* _AVAILABLE DATA_:
(** A step of the writer that puts a beginning of [items] out, and all of them if it succeeds, leaving the rest as [keeps] says. *)
Definition puts (items : list (bytes * bool)) (w : TransportWriter) (keeps : TransportWriter -> Prop) (x : result WriteError unit * TransportWriter) : Prop :=
  sends items (tw_link w) (x.1, tw_link x.2) /\ (x.1 = Ok tt -> keeps x.2).
Lemma puts_bind (m m' : effect TransportWriter WriteError unit) i1 i2 w keeps1 keeps2 :
  puts i1 w keeps1 (m w) -> (forall w1, keeps1 w1 -> puts i2 w1 keeps2 (m' w1)) -> puts (i1 ++ i2) w keeps2 ((_ ← m; m') w).
Proof.
  intros [H1 H2] H. unfold mbind, effect_bind. destruct (m w) as [[[]|e|] w1]; cbn [fst snd] in *.
  - destruct (H w1 (H2 eq_refl)) as [K1 K2]. split; [|exact K2]. exact (sends_app _ _ _ _ _ _ H1 K1).
  - split; [|done]. exact (sends_app _ _ _ _ _ (Err e, tw_link w1) H1 eq_refl).
  - by destruct H1 as (? & ? & ? & ? & ? & ? & ?).
Qed.
Lemma puts_quiet (m m' : effect TransportWriter WriteError unit) items w w1 keeps : m w = (Ok tt, w1) -> tw_link w1 = tw_link w -> puts items w1 keeps (m' w1) -> puts items w keeps ((_ ← m; m') w).
Proof. intros Hm Hk H. rewrite (effect_step _ _ _ _ _ Hm). unfold puts in *. by rewrite Hk in H. Qed.
Lemma on_link_puts (m : link unit) items w : sends items (tw_link w) (m (tw_link w)) ->
  puts items w (fun w' => w' = mkWriter (tw_state w) (tw_budget w) (tw_prepared w) (tw_pending w) (tw_mmsg w) (tw_link w')) (on_link m w).
Proof. intros H. unfold on_link. destruct (m (tw_link w)) as [r k]. by split. Qed.
(** The packets in the batch are as they were wrapped; the batch is empty afterwards. *)
Lemma mmsg_puts w frames : Forall2 (encodes channel) (tw_mmsg w) frames ->
  puts (singles frames) w (fun w' => w' = mkWriter (tw_state w) (tw_budget w) (tw_prepared w) (tw_pending w) [] (tw_link w')) (w_mmsg w).
Proof.
  intros H. unfold flush_mmsg_data. case_bool_decide as Hne.
  - rewrite Hne in H. inversion H; subst. split; [apply sends_nil|]. intros _. cbn [snd mret effect_ret]. rewrite <- Hne. by destruct w.
  - rewrite <- (app_nil_r (singles frames)). eapply puts_bind; [apply on_link_puts, (send_data_batch_sends _ _ _ Hstates), H|].
    intros w1 ->. split; [apply sends_nil|done].
Qed.
Lemma with_duplicate_puts q f d w : encodes channel q f ->
  puts [(f, d)] w (fun w' => w' = mkWriter (tw_state w) (tw_budget w) (tw_prepared w) (tw_pending w) (tw_mmsg w) (tw_link w')) (on_link (send_with_duplicate streamed states q d) w).
Proof. intros H. apply on_link_puts. by apply (send_with_duplicate_sends _ _ _ Hstates). Qed.

Definition done_with (final : ObfsState * Budget * nat) (w : TransportWriter) : Prop :=
  (tw_state w, tw_budget w, tw_prepared w) = final /\ tw_pending w = [] /\ tw_mmsg w = [].
(** The turn of the loop after a packet was prepared. *)
Definition place (q : ClientBuf) (twice : bool) : effect TransportWriter WriteError unit :=
  if twice then _ ← w_mmsg; on_link (send_with_duplicate streamed states q true) else _ ← push_mmsg q; flush_full streamed states.
Lemma place_puts q f twice w frames : encodes channel q f -> Forall2 (encodes channel) (tw_mmsg w) frames ->
  exists now later, puts now w (fun w' => Forall2 (encodes channel) (tw_mmsg w') later /\ w' = mkWriter (tw_state w) (tw_budget w) (tw_prepared w) (tw_pending w) (tw_mmsg w') (tw_link w'))
    (place q twice w) /\ now ++ singles later = singles frames ++ [(f, twice)].
Proof.
  intros Hq Hm. unfold place. destruct twice.
  - exists (singles frames ++ [(f, true)]), []. split; [|by rewrite app_nil_r]. eapply puts_bind; [by apply mmsg_puts|]. intros w1 Hw1.
    destruct (with_duplicate_puts q f true w1 Hq) as [K1 K2]. split; [exact K1|]. intros Hok. rewrite (K2 Hok), Hw1. cbn. by split.
  - set (w1 := (push_mmsg q w).2). assert (Forall2 (encodes channel) (tw_mmsg w1) (frames ++ [f])) as Hm1 by (cbn; apply Forall2_app; [done|by constructor]).
    destruct (len (tw_mmsg w1) =? WRITER_BULK_BATCH_LIMIT) eqn:E.
    + exists (singles (frames ++ [f])), []. split; [|by rewrite app_nil_r, singles_app]. apply (puts_quiet _ _ _ _ w1); [done|done|]. unfold flush_full. rewrite E.
      destruct (mmsg_puts w1 _ Hm1) as [K1 K2]. split; [exact K1|]. intros Hok. rewrite (K2 Hok). by split.
    + exists [], (frames ++ [f]). split; [|by rewrite singles_app]. apply (puts_quiet _ _ _ _ w1); [done|done|]. unfold flush_full. rewrite E. split; [apply sends_nil|].
      intros _. by split.
Qed.
Lemma flush_loop_puts fuel w frames : (length (tw_pending w) <= fuel)%nat -> Forall2 (encodes channel) (tw_mmsg w) frames -> Forall sendable (tw_pending w) ->
  let '(items, final) := seal (tw_prepared w) (tw_state w) (tw_budget w) (tw_pending w) in
  puts (singles frames ++ items) w (done_with final) ((_ ← w_loop fuel; w_mmsg) w).
Proof.
  revert w frames. induction fuel as [|fuel IH]; intros w frames Hf Hm Hs; destruct (tw_pending w) as [|p rest] eqn:Ep; cbn [length] in Hf; try lia; cbn [seal].
  1, 2: rewrite app_nil_r; destruct (mmsg_puts w frames Hm) as [K1 K2]; apply (puts_quiet _ _ _ _ w); [cbn [flush_loop]; by rewrite ?Ep|done|];
    split; [exact K1|]; intros Hok; rewrite (K2 Hok), Ep; done.
  apply Forall_cons in Hs as [Hp Hs]. set (w1 := mkWriter (tw_state w) (tw_budget w) (tw_prepared w) rest (tw_mmsg w) (tw_link w)).
  pose proof (prepare_ok p w1 Hp) as Hprep. cbn [w1 tw_prepared tw_state tw_budget tw_pending tw_mmsg tw_link] in Hprep.
  destruct (seal_one _ _ _ p) as [[f twice] [state budget]]. destruct Hprep as (q & Hprep & Hq). cbn [fst snd] in *.
  set (w2 := mkWriter state budget (S (tw_prepared w)) rest (tw_mmsg w) (tw_link w)) in *.
  destruct (place_puts q f twice w2 frames Hq Hm) as (now & later & Hplace & Hitems).
  assert (Hnext : forall w3, Forall2 (encodes channel) (tw_mmsg w3) later /\ w3 = mkWriter state budget (S (tw_prepared w)) rest (tw_mmsg w3) (tw_link w3) ->
    let '(items, final) := seal (S (tw_prepared w)) state budget rest in puts (singles later ++ items) w3 (done_with final) ((_ ← w_loop fuel; w_mmsg) w3)).
  { intros w3 [Hm3 Hw3]. specialize (IH w3 later). rewrite Hw3 in IH at 1 3 4 5 6 7. cbn [tw_prepared tw_state tw_budget tw_pending] in IH. apply IH; [lia|done|done]. }
  destruct (seal (S (tw_prepared w)) state budget rest) as [items final]. replace (singles frames ++ (f, twice) :: items) with (now ++ (singles later ++ items)).
  2: { change ((f, twice) :: items) with ([(f, twice)] ++ items). by rewrite !app_assoc, Hitems, <- app_assoc. }
  assert (Hloop : (_ ← w_loop (S fuel); w_mmsg) w = (_ ← place q twice; _ ← w_loop fuel; w_mmsg) w2).
  { unfold mbind at 1, effect_bind at 1. cbn [flush_loop]. rewrite Ep.
    rewrite (effect_step _ _ w tt w1) by done. rewrite (effect_step _ _ _ _ _ Hprep). cbn [fst snd]. fold (place q twice). unfold mbind, effect_bind. by destruct (place q twice w2) as [[[]|e|] w3]. }
  rewrite Hloop. change (tw_link w) with (tw_link w2). unfold puts. change (tw_link w) with (tw_link w2).
  exact (puts_bind _ _ _ _ _ _ _ Hplace Hnext).
Qed.
Lemma flush_puts w : tw_mmsg w = [] -> Forall sendable (tw_pending w) ->
  let '(items, final) := seal (tw_prepared w) (tw_state w) (tw_budget w) (tw_pending w) in puts items w (done_with final) (w_flush w).
Proof.
  intros Hm Hs. pose proof (flush_loop_puts (length (tw_pending w)) w [] (le_n _) ltac:(rewrite Hm; constructor) Hs) as H.
  unfold flush_queued_data. destruct (tw_pending w) as [|p [|p' rest]] eqn:Ep; [exact H| |exact H]. clear H. apply Forall_cons in Hs as [Hs _].
  set (w1 := mkWriter (tw_state w) (tw_budget w) (tw_prepared w) [] (tw_mmsg w) (tw_link w)). pose proof (prepare_ok p w1 Hs) as Hprep. cbn [w1 tw_prepared tw_state tw_budget tw_pending tw_mmsg tw_link] in Hprep. cbn [seal].
  destruct (seal_one _ _ _ p) as [[f twice] [state budget]]. destruct Hprep as (q & Hprep & Hq). cbn [fst snd] in *.
  rewrite (effect_step _ _ w tt w1) by done. unfold send_packet. rewrite (effect_step _ _ _ _ _ Hprep). cbn [fst snd].
  set (w2 := mkWriter state budget _ _ _ _). destruct (with_duplicate_puts q f twice w2 Hq) as [K1 K2]. split; [exact K1|]. intros Hok. rewrite (K2 Hok). by split_and!.
Qed.
(* ===== verification/Session.v ===== *)
(** * Sessions of the client

    What a session does around its writer ([Writer]): [rust-client/session.rs].  [ShutdownCoordinator], which sends one request to
    disconnect when the client stops; the life of a session in [run_session] and [run_allocated_session], with what it registers
    and what its destructors take back; the reader, which sorts incoming packets; [request_configuration]; and the waits and flags
    that sessions share, [RepairState::changed] ([rust-client/repair.rs]) and [ConfigDeliveryState].

    Sessions run on many threads: everything they share is one world, and every atomic operation on it is a step.  The relay, the
    time that passes and the order of the threads are choices of the step. *)

From stdpp Require Import sorting.
From S2P Require Import Prelude Text Worker FlowFrame Classify Packet Replay Obfs StreamControl Getconf TurnStream Channel Dispatch DispatchProps Writer.

Definition DISCONNECT_CONTROL_ATTEMPTS : nat := 2.

(** ** [ShutdownCoordinator] *)

(** A stream is known by its incarnation, which also stands for its queue of commands and its activity cell; [sd_notified] counts
    the calls of [notify_waiters]. *)
Record ShutdownCoordinator := mkCoordinator {
  sd_active : bool; sd_completed : bool; sd_streams : list Z; sd_activities : gmap Z Z; sd_next_activity : Z; sd_notified : nat;
}.
Definition ShutdownCoordinator_new : ShutdownCoordinator := mkCoordinator false false [] ∅ 1 0.
Definition next_activity (c : ShutdownCoordinator) : Z * ShutdownCoordinator :=
  (Z.max (sd_next_activity c) 1,
   mkCoordinator (sd_active c) (sd_completed c) (sd_streams c) (sd_activities c) (u64_of (sd_next_activity c + 1)) (sd_notified c)).
Definition set_activity (c : ShutdownCoordinator) (incarnation_id activity : Z) : ShutdownCoordinator :=
  mkCoordinator (sd_active c) (sd_completed c) (sd_streams c) (<[incarnation_id := activity]> (sd_activities c)) (sd_next_activity c) (sd_notified c).
Definition set_streams (c : ShutdownCoordinator) (streams : list Z) : ShutdownCoordinator :=
  mkCoordinator (sd_active c) (sd_completed c) streams (sd_activities c) (sd_next_activity c) (sd_notified c).
(** [register], with the number drawn for the activity. *)
Definition shutdown_register (c : ShutdownCoordinator) (incarnation_id activity : Z) : ShutdownCoordinator :=
  let c := set_activity c incarnation_id activity in
  if sd_active c then c else set_streams c (sd_streams c ++ [incarnation_id]).
Definition shutdown_unregister (c : ShutdownCoordinator) (incarnation_id : Z) : ShutdownCoordinator :=
  set_streams c (filter (fun i => i <> incarnation_id) (sd_streams c)).
(** The election at the start of [request_disconnect]. *)
Definition elect (c : ShutdownCoordinator) : bool * ShutdownCoordinator :=
  if sd_active c then (false, c)
  else (true, mkCoordinator true false (sd_streams c) (sd_activities c) (sd_next_activity c) (sd_notified c)).
Definition complete_now (c : ShutdownCoordinator) : ShutdownCoordinator :=
  mkCoordinator (sd_active c) true (sd_streams c) (sd_activities c) (sd_next_activity c) (S (sd_notified c)).
Definition shutdown_complete (c : ShutdownCoordinator) : ShutdownCoordinator := if sd_completed c then c else complete_now c.
Definition observe_control_response (c : ShutdownCoordinator) (response : bytes) : bool * ShutdownCoordinator :=
  if negb (bytes_eqb response (b_ "OK:disconnected")) && negb (starts_with response (b_ "DENIED:")) then (false, c) else
  if negb (sd_active c) || sd_completed c then (false, c) else (true, complete_now c).
Definition activity_of (c : ShutdownCoordinator) (incarnation_id : Z) : Z := default 0 (sd_activities c !! incarnation_id).
(** The most recent activity first; between equals the latest incarnation. *)
Definition stream_le (x y : Z * Z) : Prop := y.1 < x.1 \/ (x.1 = y.1 /\ y.2 <= x.2).
#[global] Instance stream_le_dec x y : Decision (stream_le x y).
Proof. unfold stream_le. apply _. Defined.
Definition control_streams (c : ShutdownCoordinator) : list Z := snd <$> merge_sort stream_le ((fun i => (activity_of c i, i)) <$> sd_streams c).

(** A task in [wait_until_completed], between two operations; [WSleep] holds the count that [notified] took. *)
Inductive Wait := WCreate | WCheck (seen : nat) | WSleep (seen : nat) | WExpired.
(** [None]: it sleeps on.  [expired]: the time is over, which is looked at after the notification. *)
Definition wait_step (c : ShutdownCoordinator) (w : Wait) (expired : bool) : option (Wait + bool) :=
  match w with
  | WCreate => Some (inl (WCheck (sd_notified c)))
  | WCheck seen => Some (if sd_completed c then inr true else inl (WSleep seen))
  | WSleep seen => if (seen <? sd_notified c)%nat then Some (inl WCreate) else if expired then Some (inl WExpired) else None
  | WExpired => Some (inr (sd_completed c))
  end.
(** X12. [onboard.auth.initiate] always responds and never throws.
    Invalid parameters are answered [INVALID_REQUEST] with the process
    untouched; a blank or unset [COMPOSIO_API_KEY] is answered
    [UNAVAILABLE] without any broker call (the configuration file is not
    consulted); otherwise one initiate request is sent, with the entity id
    and the redirect URI trimmed and the application name trimmed and
    upper-cased, and the broker's answer is mapped to the success response
    (with an empty [redirectUrl] when the broker gives none) or to
    [UNAVAILABLE] with the broker's message. *)
Theorem auth_initiate_behaviour params w :
  (validateOnboardAuthInitiateParams params = false ->
   onboard_auth_initiate params w
   = (Ok (Failure Onboard.INVALID_REQUEST
            ("invalid onboard.auth.initiate params: "
             +:+ Onboard.formatValidationErrors params)), w))
  /\ (validateOnboardAuthInitiateParams params = true ->
      truthy_opt (trim <$> env_COMPOSIO_API_KEY w) = false ->
      onboard_auth_initiate params w
      = (Ok (Failure Onboard.UNAVAILABLE notConfiguredInitiate), w))
  /\ (validateOnboardAuthInitiateParams params = true ->
      forall client w1,
        getComposioClient None w = (Some client, w1) ->
        let sent := {| reqEntityId := reqEntityId (initiateRequestOf params);
                       reqAppName := toUpperCase (reqAppName (initiateRequestOf params));
                       reqRedirectUri := reqRedirectUri (initiateRequestOf params) |} in
        onboard_auth_initiate params w
        = (Ok match initiate (remote w1) client (brokerLog w1) sent with
              | inr cr =>
                  InitiateOk (default EmptyString (crRedirectUrl cr))
                             (crConnectedAccountId cr)
              | inl e =>
                  Failure Onboard.UNAVAILABLE
                    ("Composio connection failed: " +:+ message_of_thrown e)
              end,
           log_call (CallInitiate sent) w1))
  /\ (exists response w', onboard_auth_initiate params w = (Ok response, w')).
Proof.
  assert (Hinvalid : validateOnboardAuthInitiateParams params = false ->
     onboard_auth_initiate params w
     = (Ok (Failure Onboard.INVALID_REQUEST
              ("invalid onboard.auth.initiate params: "
               +:+ Onboard.formatValidationErrors params)), w)).
  { intros Hv. unfold onboard_auth_initiate. now rewrite Hv. }
  assert (Hnokey : validateOnboardAuthInitiateParams params = true ->
     resolveApiKey None w = None ->
     onboard_auth_initiate params w
     = (Ok (Failure Onboard.UNAVAILABLE notConfiguredInitiate), w)).
  { intros Hv Hk. unfold onboard_auth_initiate. rewrite Hv.
    unfold bind, total. cbv beta iota delta [negb].
    now rewrite (ClientFacts.getComposioClient_disabled _ _ Hk). }
  assert (Hcall : validateOnboardAuthInitiateParams params = true ->
     forall client w1,
       getComposioClient None w = (Some client, w1) ->
       let sent := {| reqEntityId := reqEntityId (initiateRequestOf params);
                      reqAppName := toUpperCase (reqAppName (initiateRequestOf params));
                      reqRedirectUri := reqRedirectUri (initiateRequestOf params) |} in
       onboard_auth_initiate params w
       = (Ok match initiate (remote w1) client (brokerLog w1) sent with
             | inr cr =>
                 InitiateOk (default EmptyString (crRedirectUrl cr))
                            (crConnectedAccountId cr)
             | inl e =>
                 Failure Onboard.UNAVAILABLE
                   ("Composio connection failed: " +:+ message_of_thrown e)
             end,
          log_call (CallInitiate sent) w1)).
  { intros Hv client w1 Hc sent. unfold onboard_auth_initiate. rewrite Hv.
    unfold bind at 1. unfold total. cbv beta iota delta [negb]. rewrite Hc.
    unfold try_catch, bind.
    rewrite (ToolMoreFacts.initiateConnection_run client (initiateRequestOf params) w1).
    cbv zeta. fold sent. destruct (initiate _ _ _ _); reflexivity. }
  split; [exact Hinvalid|]. split; [|split; [exact Hcall|]].
  - intros Hv Hblank. apply Hnokey; [exact Hv|]. now apply resolveApiKey_env.
  - destruct (validateOnboardAuthInitiateParams params) eqn:Hv;
      [|eexists _, _; now apply Hinvalid].
    destruct (getComposioClient None w) as [[client|] w1] eqn:Hc.
    + eexists _, _. now apply (Hcall eq_refl client w1).
    + destruct (resolveApiKey None w) as [key|] eqn:Hk.
      * destruct (ClientFacts.getComposioClient_caches _ _ _ Hk) as (c & w' & H & _).
        congruence.
      * eexists _, _. now apply Hnokey.
Qed.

* _WORK TO COMPLETE_:
The answer must consist of every line from the data that contains the word "reqAppName".

* _TASK OUTPUT_:
                       reqAppName := toUpperCase (reqAppName (initiateRequestOf params));
                      reqAppName := toUpperCase (reqAppName (initiateRequestOf params));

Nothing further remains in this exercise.